I really like how the summary captivates the audience and leaves the reader interested to know more about your story. It's a great shot little description that "hooks" the reader in. I love your descriptions of landscape, characters, basically everything in the story. I love how you have great imagery and vocabulary that really sets up a whimsical mood, especially in the beginning. You also have great characterization, because I can really see what kind of person Miranda is, through her way of thinking, and each character in your story has very distinct personalities. They compliment and contrast each other in great ways. I also like the foreshadowing and the slow unraveling of the plot to reveal the mystery. That being said, I do believe that it takes too long for the mystery of the music box to be solved. It look about three chapters of just description of Miranda debating whether to open it or not, and that can get a little repetitive.
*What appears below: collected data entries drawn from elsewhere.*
(** C8: an explicit abort whose code is not 0xFF is an "other abort":
    the loop goes on without touching the lock when the retry hint is
    set, and leaves for the fallback when it is not.  The wait on the
    lock happens only for a status that is explicit and carries the code
    0xFF; the status of a body's own [_xabort] with another code is
    never taken for it. *)
Theorem explicit_abort_isolation {LT : LockType}
    (nretries attempt : Z) (w : world) (s : Z) :
  (Z.land s _XABORT_EXPLICIT <> 0 -> _XABORT_CODE s <> 0xFF ->
     aborted s w = (if retry_hint s then Continue else Break, w)) /\
  (attempt <= nretries -> hw w (nbegin w) = s ->
   Z.land s _XABORT_EXPLICIT <> 0 -> _XABORT_CODE s <> 0xFF ->
     let w1 := mkWorld (hw w) (S (nbegin w)) false (fallback_ w)
                       (trace w ++ [EvXBegin s]) in
     enter_from nretries attempt w =
     if retry_hint s then enter_from nretries (attempt + 1) w1
     else lockFallback w1) /\
  (snd (aborted s w) <> w ->
     Z.land s _XABORT_EXPLICIT <> 0 /\ _XABORT_CODE s = 0xFF) /\
  (forall code, 0 <= code < 256 -> code <> 0xFF ->
     is_contention (xabort_status code) = false).
Proof.
  assert (Hother : _XABORT_CODE s <> 0xFF ->
            aborted s w = (if retry_hint s then Continue else Break, w)).
  { intros Hc. unfold aborted. rewrite (not_contention_of_code _ Hc).
    now destruct (retry_hint s). }
  conjs.
  - intros _ Hc. auto.
  - intros Hle Hs _ Hc w1.
    assert (Hns : (hw w (nbegin w) =? _XBEGIN_STARTED) = false).
    { apply Z.eqb_neq. intros E. apply Hc. rewrite <- Hs, E. reflexivity. }
    pose proof (attempt_body_aborted w Hns) as Hb. rewrite Hs in Hb.
    unfold aborted in Hb. rewrite (not_contention_of_code _ Hc) in Hb.
    destruct (retry_hint s); simpl in Hb.
    + now apply enter_from_continue.
    + now apply enter_from_break.
  - intros Hw. apply contention_inv. unfold aborted in Hw.
    destruct (is_contention s); [reflexivity | ].
    destruct (negb (retry_hint s)); simpl in Hw; congruence.
  - intros code Hr Hc. apply not_contention_of_code.
    now rewrite xabort_status_code.
Qed.

Lemma explicit_abort_isolation_witness :
  (Z.land 0x2A000001 _XABORT_EXPLICIT <> 0 /\
   _XABORT_CODE 0x2A000001 <> 0xFF /\
   trace (@enter generic 3 (fresh (always 0x2A000001) Free)) =
   [EvXBegin 0x2A000001; EvLock]) /\
  (Z.land 0xFF000001 _XABORT_EXPLICIT <> 0 /\ _XABORT_CODE 0xFF000001 = 0xFF).
Proof.
  pose proof (@explicit_abort_isolation generic 3 0
                (fresh (always 0x2A000001) Free) 0x2A000001) as (_ & H & _).
  pose proof (@explicit_abort_isolation generic 3 0
                (fresh (always 0xFF000001) Free) 0xFF000001) as (_ & _ & H' & _).
  split.
  - split; [discriminate | ]. split; [discriminate | ].
    unfold enter.
    rewrite (H ltac:(lia) eq_refl ltac:(discriminate) ltac:(discriminate)).
    reflexivity.
  - apply H'. simpl. intros E. apply (f_equal trace) in E. discriminate E.
Defined.

(** C3, as the code has it, for a retry bound below [INT_MAX]: on an
    abort that is explicit and carries the code 0xFF, [enter] takes the
    fallback lock and gives it back at once, and does not leave the
    loop.  When an attempt remains ([attempt < nretries]) the next thing
    it does is call [_xbegin] again; on the last attempt the loop is over
    and [enter] takes the fallback lock for good. *)
Theorem contention_abort_waits {LT : LockType}
    (nretries attempt : Z) (w : world) (s : Z) :
  nretries < INT_MAX ->
  attempt <= nretries ->
  abort_observed w = Some s ->
  is_contention s = true ->
  exists pre,
    let w1 := mkWorld (hw w) (S (nbegin w)) false Free
                      (trace w ++ pre ++ [EvLock; EvUnlock]) in
    count is_lock pre = 0%nat /\
    count is_unlock pre = 0%nat /\
    attempt_body w = (Continue, w1) /\
    enter_from nretries attempt w = enter_from nretries (attempt + 1) w1 /\
    (attempt < nretries ->
       exists rest,
         trace (enter_from nretries attempt w) =
         trace w1 ++ EvXBegin (hw w (S (nbegin w))) :: rest) /\
    (attempt = nretries ->
       enter_from nretries attempt w = lockFallback w1).
Proof.
  intros _ Hle Hobs Hc.
  destruct (abort_observed_body w Hobs) as (pre & Hb & Hpre).
  rewrite (aborted_contention _ _ Hc) in Hb. simpl in Hb.
  rewrite <- app_assoc in Hb.
  exists pre. intros w1.
  assert (Hcount : count is_lock pre = 0%nat /\ count is_unlock pre = 0%nat).
  { destruct Hpre as [(-> & _) | (-> & _)]; split; reflexivity. }
  destruct Hcount as [Hl Hu].
  pose proof (enter_from_continue _ Hle Hb) as Hnext. fold w1 in Hnext.
  conjs; auto.
  - intros Hlt. rewrite Hnext.
    apply (enter_from_begins (nretries := nretries) (attempt := attempt + 1) w1).
    lia.
  - intros ->. rewrite Hnext. apply enter_from_done. lia.
Qed.

Lemma contention_abort_waits_witness :
  1 < INT_MAX /\
  0 <= 1 /\
  @abort_observed generic (fresh (always 0xFF000001) Free) = Some 0xFF000001 /\
  is_contention 0xFF000001 = true /\
  exists rest,
    trace (@enter generic 1 (fresh (always 0xFF000001) Free)) =
    [EvXBegin 0xFF000001; EvLock; EvUnlock; EvXBegin 0xFF000001] ++ rest.
Proof.
  split; [reflexivity | ].
  split; [lia | ]. split; [reflexivity | ]. split; [reflexivity | ].
  destruct (@contention_abort_waits generic 1 0
              (fresh (always 0xFF000001) Free) 0xFF000001
              eq_refl ltac:(lia) eq_refl eq_refl)
    as (pre & _ & _ & Hb & _ & Hnext & _).
  injection Hb as Hpre.
  pose proof (app_inv_tail [EvLock; EvUnlock] [EvXBegin 0xFF000001] pre Hpre).
  subst pre. destruct (Hnext ltac:(lia)) as (rest & Hrest).
  exists rest. exact Hrest.
Defined.

(** C3 as stated fails on the last attempt: with [nretries = 0] and a
    contention abort, [enter] waits on the lock and then, with no attempt
    left, falls back; [_xbegin] is called once only. *)
Lemma contention_on_last_attempt_falls_back :
  is_contention 0xFF000001 = true /\
  trace (@enter generic 0 (fresh (always 0xFF000001) Free)) =
  [EvXBegin 0xFF000001; EvLock; EvUnlock; EvLock] /\
  nbegin (@enter generic 0 (fresh (always 0xFF000001) Free)) = 1%nat /\
  entry_mode (@enter generic 0 (fresh (always 0xFF000001) Free)) = Locked /\
  ~ (exists status rest,
       trace (@enter generic 0 (fresh (always 0xFF000001) Free)) =
       [EvXBegin 0xFF000001; EvLock; EvUnlock; EvXBegin status] ++ rest).
Proof.
  conjs; try (vm_compute; reflexivity).
  intros (status & rest & H). vm_compute in H. discriminate H.
Qed.



(** ** Progress *)

(** What [enter] adds to the trace, counted. *)
Lemma enter_counts {LT : LockType} (nretries : Z) (w : world) :
  exists evs,
    trace (enter nretries w) = trace w ++ evs /\
    nbegin (enter nretries w) = (nbegin w + count is_begin evs)%nat /\
    (count is_begin evs <= Z.to_nat (nretries + 1))%nat /\
    count is_unlock evs = count is_contention_abort evs /\
    (count is_unlock evs <= count is_begin evs)%nat /\
    (count is_lock evs <= count is_unlock evs + 1)%nat.
Proof.
  unfold enter, enter_from.
  destruct (enter_loop_effect nretries 0 w (Nat.le_refl _))
    as (evs & [Ht Hh Hnb Hbal Hw Hwle Hq] & Hb & _).
  replace (nretries + 1 - 0) with (nretries + 1) in Hb by lia.
  destruct (enter_loop nretries 0 w) as [[ | ] w']; simpl in *.
  - exists evs. conjs; auto; lia.
  - exists (evs ++ [EvLock]). rewrite !count_app.
    change (count is_begin [EvLock]) with 0%nat.
    change (count is_unlock [EvLock]) with 0%nat.
    change (count is_contention_abort [EvLock]) with 0%nat.
    change (count is_lock [EvLock]) with 1%nat.
    conjs; try lia.
    rewrite Ht. now rewrite app_assoc.
Qed.

(** C7, as the code has it, for a retry bound that is not negative and
    below [INT_MAX]: [enter] returns; it calls [_xbegin] at most
    [nretries + 1] times; it takes and at once gives back the fallback
    lock once for each contention abort it sees, at most once per
    attempt, and takes it at most once more, to keep it.  So it blocks
    on the lock at most [nretries + 2] times. *)
Theorem enter_progress {LT : LockType} (nretries : Z) (w : world) :
  0 <= nretries ->
  nretries < INT_MAX ->
  exists evs,
    trace (enter nretries w) = trace w ++ evs /\
    nbegin (enter nretries w) = (nbegin w + count is_begin evs)%nat /\
    Z.of_nat (count is_begin evs) <= nretries + 1 /\
    count is_unlock evs = count is_contention_abort evs /\
    (count is_unlock evs <= count is_begin evs)%nat /\
    (count is_lock evs <= count is_unlock evs + 1)%nat /\
    Z.of_nat (count is_lock evs) <= nretries + 2.
Proof.
  intros Hn _.
  destruct (enter_counts nretries w) as (evs & Ht & Hnb & Hb & Hw & Hwle & Hl).
  exists evs. conjs; auto; lia.
Qed.

Lemma enter_progress_witness :
  0 <= 1 /\
  1 < INT_MAX /\
  exists evs,
    trace (@enter generic 1 (fresh (always 0xFF000001) Free)) = evs /\
    Z.of_nat (count is_begin evs) <= 1 + 1 /\
    Z.of_nat (count is_lock evs) <= 1 + 2.
Proof.
  split; [lia | ]. split; [reflexivity | ].
  destruct (@enter_progress generic 1 (fresh (always 0xFF000001) Free)
              ltac:(lia) eq_refl)
    as (evs & Ht & _ & Hb & _ & _ & _ & Hl).
  exists evs. auto.
Defined.

(** C7 as stated fails: with [nretries = 1] and two contention aborts
    [enter] blocks on the fallback lock three times. *)
Lemma enter_blocks_more_than_once :
  trace (@enter generic 1 (fresh (always 0xFF000001) Free)) =
  [EvXBegin 0xFF000001; EvLock; EvUnlock;
   EvXBegin 0xFF000001; EvLock; EvUnlock; EvLock] /\
  count is_lock (trace (@enter generic 1 (fresh (always 0xFF000001) Free))) =
  3%nat /\
  ~ (count is_lock (trace (@enter generic 1 (fresh (always 0xFF000001) Free)))
     <= 1)%nat.
Proof.
  conjs; try (vm_compute; reflexivity).
  vm_compute. lia.
Qed.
I suggest having Miranda opening the box sooner so the readers don't stay in suspense for so long. In other words, I would suggest moving the beginning faster, so the story progresses. I also think that the conflict should be revealed in the first 5 chapters, so the reader doesn't get bored. At this point, I know that Miranda's plan is to clear her family name, so I would reveal the conflict earlier and have the majority of the story be about Miranda's plan, and in the future, maybe her fighting, etc. I was also kind of surprised that Miranda didn't know Gale's name, just because of the point of view you write in, so that was a little abrupt and choppy. Also, the introduction of Enn was all of a sudden, and I got really confused, especially since it just comes out of no where. I do know that there is some background to Sable's story, but it doesn't really relate to what was going on in the previous chapter. I do like the switch of points of views, because it does give insight to all the different characters, and you definitely have a lot of imagination and creativity! 

Remember that these suggestions are just my opinion, and this is your story, so make sure to write it the way you want it to be! If you don't agree with any of my suggestions, then ignore them :)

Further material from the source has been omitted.